Born for the Job: Name Edition.

My orthpedic surgeon is Dr. Doctor, he works with Dr. Bonebreak. The same HMO has Dr. Peters… The urologist

:smiley:
Barrels

Let’s note another NFL player I forgot earlier who should clearly be excluded: Lawyer Milloy.

Some years back, the Queensland Police Force’s Fraud Squad was headed up by a Det. Swindells

There’s a dentist in my hometown named Lou Smoler. (say it out loud)

My pre-cal teacher was Sue Lucheon.

The Doctor that delivered me (and who was our family doctor for many years) was a Dr. Rush.

And continuing the archaeology link, I once heard of an archaeologist who specialised in stone tools. Apparently he named his sons Chip and Flint.

Um, Cazzle, aren’t you forgetting the obvious one about your father’s surname?!?!? (Or have you already posted that in another thread?!)

OK, this isn’t totally in keeeping with the thread, but it’s such an amazing, Yin/Yang name that I have to share:

The father-in-law of a friend of mine is named (I am not making this up):

Lee Harvey Kennedy.

He’s a prison warden.

CNN correspondent Wolf Blitzer, who made his bones covering the blitz of Baghdad (along with Scud Stud Arthur Kent of “whatever happened to” fame).

Lesbian activist Chastity Bono always struck me as funny (she’s at least chaste with the boys).

There used to be (may still be, not sure) a family of lawyers in Montgomery named “Screws”, some of whom handled personal injury cases in Alabama’s out of control jackpot justice atmosphere. Whenever they made partner it was an ordeal for the partners to put them in the firm’s name- Jones Screws Smith, Jones Smith Screws and Screws Jones & Smith- none of the three really work.

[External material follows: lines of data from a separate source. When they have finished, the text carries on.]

(* ===== verification/SemSys.v ===== *)
(** * SemSys: semaphores in use

    The invariant of the tables of semaphore sets, waiting processes and undo
    structures, under any sequence of system calls, wake-ups and exits. *)

From stdpp Require Import gmap relations.
From S2P Require Import Prelude Cred Sem SemFacts.

(** ** Specification *)

Definition used_at (s : ss) (id : nat) (sma : semid_ds) : Prop := semary s !! id = Some (Used sma).

Definition nsems_of (sma : semid_ds) : nat := length (sem_base sma).

(** A process that waits for the set has left its operations, and an undo
    structure if they need one. *)
Definition queue_ok (id : nat) (sma : semid_ds) (q : sem_queue) : Prop :=
  q_linked q = true ∧ q_sma q = id ∧ Forall (op_fits (nsems_of sma)) (q_sops q) ∧
  match q_undo q with Some u => u ∈ undo sma | None => existsb wants_undo (q_sops q) = false end.

Definition undo_ok (id : nat) (sma : semid_ds) (x : sem_undo) : Prop :=
  un_semid x = ident (p_seq (sem_perm sma)) id ∧ length (semadj x) = nsems_of sma.

Record set_ok (s : ss) (id : nat) (sma : semid_ds) : Prop := {
  so_nsems : sem_nsems sma = Z.of_nat (nsems_of sma) ∧ 1 ≤ sem_nsems sma ≤ SEMMSL;
  so_vals : Forall val_ok (vals (sem_base sma));
  so_max : (id ≤ max_semid s)%nat;
  so_seq : 0 ≤ p_seq (sem_perm sma) < 2 ^ 16;
  so_pending : NoDup (sem_pending sma);
  so_queue p : p ∈ sem_pending sma → ∃ q, queues s !! p = Some q ∧ queue_ok id sma q;
  so_nodup : NoDup (undo sma);
  so_undo u : u ∈ undo sma → ∃ x, undos s !! u = Some x ∧ undo_ok id sma x;
}.

(** No process waits for operations that could go through. *)
Definition quiet (s : ss) (sma : semid_ds) : Prop :=
  ∀ p q, p ∈ sem_pending sma → queues s !! p = Some q → ops_run (q_sops q) (vals (sem_base sma)) = Block.

Definition sems_in (sl : slot) : Z := match sl with Used sma => sem_nsems sma | _ => 0 end.
Definition sets_in (sl : slot) : Z := match sl with Used _ => 1 | _ => 0 end.

(** An undo structure of a process belongs to the set that it names. *)
Definition undo_home (s : ss) (u : Z) : Prop :=
  ∃ x, undos s !! u = Some x ∧
    (un_semid x ≠ -1 → ∃ sma, used_at s (slot_of (un_semid x)) sma ∧
       p_seq (sem_perm sma) = seq_of (un_semid x) ∧ u ∈ undo sma).

(** The sets in the making, whose slots hold [IPC_NOID] while [kmalloc] sleeps:
    the slots, and the semaphores counted for them already.  [one_key] says
    that no two processes make sets at the same time, so that keys are
    unique. *)
Class making := Making {
  hidden : list nat;
  reserved : Z;
  one_key : bool;
}.

Section Making.
Context {M : making}.

(** [busy] is a set whose queue is being looked through, [own t] are the undo
    structures of task [t]. *)
Record sem_inv (busy : option nat) (own : Z → list Z) (s : ss) : Prop := {
  si_len : length (semary s) = Z.to_nat SEMMNI;
  si_noid id : semary s !! id = Some NoId ↔ id ∈ hidden;
  si_set id sma : used_at s id sma → set_ok s id sma;
  si_quiet id sma : used_at s id sma → busy ≠ Some id → quiet s sma;
  si_linked p q : queues s !! p = Some q → q_linked q = true →
    ∃ sma, used_at s (q_sma q) sma ∧ p ∈ sem_pending sma;
  si_own t u : u ∈ own t → undo_home s u;
  si_own_nodup t : NoDup (own t);
  si_own_one t1 t2 u : u ∈ own t1 → u ∈ own t2 → t1 = t2;
  si_qundo t q u : queues s !! t = Some q → q_linked q = true → q_undo q = Some u → u ∈ own t;
  si_keys id1 id2 sma1 sma2 : one_key = true → used_at s id1 sma1 → used_at s id2 sma2 →
    p_key (sem_perm sma1) = p_key (sem_perm sma2) → p_key (sem_perm sma1) ≠ IPC_PRIVATE → id1 = id2;
  si_sems : used_sems s = sumZ sems_in (semary s) + reserved;
  si_sets : used_semids s = sumZ sets_in (semary s);
  si_vars : 0 ≤ sem_seq s < 2 ^ 16 ∧ (max_semid s < Z.to_nat SEMMNI)%nat;
}.

(** In between system calls. *)
Definition sems_ok (s : ss) : Prop := sem_inv None (λ t, undos_of t s) s.

(** The processes that a change of the values [l] wakes up, in the order in
    which their operations take effect, each with its result. *)
Inductive serves (Q : gmap Z sem_queue) : list Z → list Z → list (Z * Z) → list Z → list Z → Prop :=
  | sv_nil l ps : serves Q l ps [] l ps
  | sv_go l ps p q l1 res l' ps' :
      p ∈ ps → Q !! p = Some q → ops_run (q_sops q) l = Go l1 →
      serves Q l1 (filter (λ x, x ≠ p) ps) res l' ps' → serves Q l ps ((p, 0) :: res) l' ps'
  | sv_refuse l ps p q e res l' ps' :
      p ∈ ps → Q !! p = Some q → ops_run (q_sops q) l = Refuse e →
      serves Q l (filter (λ x, x ≠ p) ps) res l' ps' → serves Q l ps ((p, e) :: res) l' ps'.

(** ** Lemmas *)

Definition same_undos (s s' : ss) : Prop :=
  ∀ u, match undos s !! u, undos s' !! u with
       | None, None => True
       | Some x, Some y => un_semid x = un_semid y ∧ length (semadj x) = length (semadj y)
       | _, _ => False
       end.

Definition woken (q : sem_queue) (r : Z) : sem_queue := q <| q_status := r |> <| q_linked := false |>.

(** A change within set [id] that at most wakes up processes waiting for it. *)
Record frame (id : nat) (sma sma' : semid_ds) (s s' : ss) : Prop := {
  fr_used : used_at s id sma;
  fr_ary : semary s' = <[id := Used sma']> (semary s);
  fr_vars : max_semid s' = max_semid s ∧ used_sems s' = used_sems s ∧ used_semids s' = used_semids s ∧
    sem_seq s' = sem_seq s ∧ semundo s' = semundo s;
  fr_perm : p_key (sem_perm sma') = p_key (sem_perm sma) ∧ p_seq (sem_perm sma') = p_seq (sem_perm sma);
  fr_nsems : sem_nsems sma' = sem_nsems sma ∧ nsems_of sma' = nsems_of sma;
  fr_undo : undo sma' = undo sma;
  fr_vals : Forall val_ok (vals (sem_base sma'));
  fr_pend : sublist (sem_pending sma') (sem_pending sma);
  fr_undos : same_undos s s';
  fr_queues p : if decide (p ∈ sem_pending sma ∧ p ∉ sem_pending sma')
    then ∃ q r, queues s !! p = Some q ∧ queues s' !! p = Some (woken q r)
    else queues s' !! p = queues s !! p;
}.

Lemma same_undos_refl s : same_undos s s.
Proof. intros u. by destruct (undos s !! u). Qed.

Lemma same_undos_trans s1 s2 s3 : same_undos s1 s2 → same_undos s2 s3 → same_undos s1 s3.
Proof.
  intros H1 H2 u. specialize (H1 u). specialize (H2 u). destruct (undos s1 !! u), (undos s2 !! u), (undos s3 !! u); try done.
  destruct H1, H2. split; congruence.
Qed.

Lemma same_undos_lookup s s' u x :
  same_undos s s' → undos s !! u = Some x → ∃ y, undos s' !! u = Some y ∧ un_semid y = un_semid x ∧ length (semadj y) = length (semadj x).
Proof. intros H E. specialize (H u). rewrite E in H. destruct (undos s' !! u) as [y|]; [|done]. exists y. naive_solver. Qed.

Lemma frame_used id sma sma' s s' : frame id sma sma' s s' → used_at s' id sma'.
Proof.
  intros H. unfold used_at. rewrite (fr_ary _ _ _ _ _ H), list_lookup_insert_eq; [done|].
  pose proof (fr_used _ _ _ _ _ H). by eapply lookup_lt_Some.
Qed.

Lemma frame_other id sma sma' s s' id1 sma1 :
  frame id sma sma' s s' → used_at s' id1 sma1 → id1 ≠ id → used_at s id1 sma1.
Proof. intros H Hu Hne. unfold used_at in *. by rewrite (fr_ary _ _ _ _ _ H), list_lookup_insert_ne in Hu. Qed.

I worked with an African American librarian named after his father’s hero from U.S. history— Booker (T. Washington). I’ve worked with two male librarians named Giles, one male and one female, who got the inevitable Buffy references.

I have a friend named Jeannie whose husband was career military and retired into the national guard where he made colonel. Until then they were “Major Nelson and Jeannie” (though he didn’t work for NASA and nobody would really want to see her in harem pants).

There’s a dentist in Macon GA named Doc Holliday. Here’s the real irony: the famous dentist named Doc Holliday was from Griffin, GA, about 30 minutes from Macon, and while the Macon Doc Holliday is no relation to him his wife, a Griffin girl, is (and fairly closely- a descendant of the original Doc’s sister as memory serves).

Years and years ago a hotel I worked at had a convention of physiologists and I had to threaten the desk clerks with decapitation and yodelling not to even think of making comment upon check-in or at any other time about the name of attendee Dr. Frankenstein. “I am guessing that he already knows there’s a literary and movie character of that name.” (I’ll admit I was disappointed when he looked nothing like Gene Wilder.)

The above should read “I’ve worked with two librarians named Giles, one male and one female, who got the inevitable Buffy references”- threw in an extra and erroneous male.

In a similar vein, the actor set to play John Lennon in the TV movie “John & Yoko: A Love Story” was Mark Lyndsey. He was let go when the producer found out his real name was Mark Lyndsey Chapman (Mark Chapman was Lennon’s killer). As the producer said “Would you like John Kennedy to be portrayed by an actor named Lee Oswald?”

There was a teacher at my elementary school named Mrs. Grader.

I went to a massage therapist once. His name was Dr. Beaton.

Ames, Iowa, in the 1940s had a city manager named John Ames (who was not, however, related to the crooked Massachusetts power-broker the town had been named for in 1864). Whether he introduced himself with “Ames is my name, Ames is my game,” I have no idea, but as city managers tend to be pretty straitlaced, I’ll bet he didn’t.

I went to an orthodontist named Dr. Bonebreak once. Pity he didn’t become an orthopedist.

There’s also a pediatrician named Dr. Hittman in town.

One of my sister’s grade school teachers married a man whose last name was Sippi.

There’s a veterinarian around here called Dr. Bone, I bet the dogs just love him.
I think he worked with Dr. Howell.

My cookery teacher: Mrs Burn.
Woodwork teacher: Mr Carpeneter.

And there’s a union leader in the UK called Rodney Bickerstaffe (union, staff, bicker, geddit?)

Back in the 1970s, there was a Professor of Orthopaedic Surgery at Manchester University called Kneebone.

In Fremont, California. There was this sign on the side of a Medical group’s building:

Dr. Chew.
Dentist

I used to be a bank teller, and my last name was Penn. So, my business cards read, “Jakeline Penn, Teller.” I think I did end up getting Penn and Teller to sign one, but I’ll be damned if I can find it. Rats!